I was reminded just this last weekend of all the years I have been alongside children and young people finding all this overwhelming because we had an 80th birthday in the family with a big meal at a carvery to go to. Not easy, but we did it.
So over the years I have got us through these meals using a variety of coping strategies and I just wondered if any might be helpful, or jog a new thought that might be helpful for you:
- Using a social story about what might happen, what the room might look, smell, sound like. And what I can say if someone talks to me.
- Taking a familiar chair – easy enough for us when B was small, partly because she was petite for so long our portable strap on any chair highchair could come with us everywhere.

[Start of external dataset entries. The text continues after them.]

(** Whether a pattern matches at all from a state. *)
Definition accepts (r : regex) (st : mstate) : bool :=
  match run r st with [] => false | _ :: _ => true end.

(** The float [2^k], for [k] up to 1023. *)
Definition pow2_float (k : positive) : PyFloat.float :=
  S754_finite false (Pos.iter xO 1%positive 52) (Z.pos k - 52).

(** The warnings that [main] issues before the call. *)
Definition warned (args : Namespace.t) : list event :=
  fst (fst (url_and_id args)).

(** Zero, a positive number or plus infinity: not a NaN, nothing
    negative. *)
Definition nonneg_float (x : PyFloat.float) : bool :=
  match x with
  | S754_zero false | S754_finite false _ _ | S754_infinity false => true
  | _ => false
  end.

(** [s] begins with one of the four units. *)
Definition starts_with_unit (s : string) : bool :=
  Str.startswith s "GB" || Str.startswith s "MB"
  || Str.startswith s "KB" || Str.startswith s "B".

(** The namespace with other values of [--fuzzy] and [--format]. *)
Definition with_fuzzy_format (fuzzy : bool) (format : option string)
    (args : Namespace.t) : Namespace.t :=
  {| Namespace.url_or_id := Namespace.url_or_id args;
     Namespace.output := Namespace.output args;
     Namespace.quiet := Namespace.quiet args;
     Namespace.fuzzy := fuzzy;
     Namespace.id := Namespace.id args;
     Namespace.proxy := Namespace.proxy args;
     Namespace.speed := Namespace.speed args;
     Namespace.no_cookies := Namespace.no_cookies args;
     Namespace.no_check_certificate := Namespace.no_check_certificate args;
     Namespace.continue_ := Namespace.continue_ args;
     Namespace.folder := Namespace.folder args;
     Namespace.remaining_ok := Namespace.remaining_ok args;
     Namespace.format := format;
     Namespace.user_agent := Namespace.user_agent args |}.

- Trying to face them away from the whole room in our choice of seats at tables rather than expecting them to cope right in the middle of it all facing all the other tables.
- Allowing under table picnics and play as needed – and brushing off the looks and comments of others (life’s far too short!). In fact I have often found other children come and join in.
- Taking the kids choice of food and keeping some back to make sure they get some at the table we sit at.
- Bringing their own packed lunch.
- A bag of distractions! Bubbles, games, fiddles and fidgets, a favourite book or set of little play things, colouring.
- Set challenges or play a game: how many people can you count wearing purple, etc. Or an ‘eye spy’ sheet of things to look for and tick off during the mealtime.
- Not staying to the end, but leaving when the kids are reaching their limit – when possible.
- Creating a breakout space – either bring a bag of stuff and a picnic rug, or organize to use resources from church. A designated area that’s there to escape to, slightly tucked away but safely in sight.
- Negotiating how long we’ll stay, or what might be eaten (for example, eat one thing then we’ll go) – and sticking to the agreement.
- Staying alongside rather than mingling, reducing the fear of people not known so well joining the table or coming over to chat.
- Ear defenders.
- Arrange in advance who will fill your table so there are no surprises – again not always possible.
- Accepting that sometimes it will all go belly-up and there will be tears.
- On that note I try to make sure there’s inbuilt time for recovery afterwards – though again this isn’t always possible.
- Daring to decide it’s just not possible or helpful to get there at all this time , and making the decision to give it a miss – trying not to ‘feel’ that. This is a tough one for many of us – hugs may be required!
- Taking a travel cot to use as a play-den when little. Added benefit of the mesh sides shielding some of the constant movement in the room in terms of visual sensory input. Also the familiarity helped sometimes.
I would love to hear your strategies as a family, if you also find yourself wanting to join in with fellowship lunches.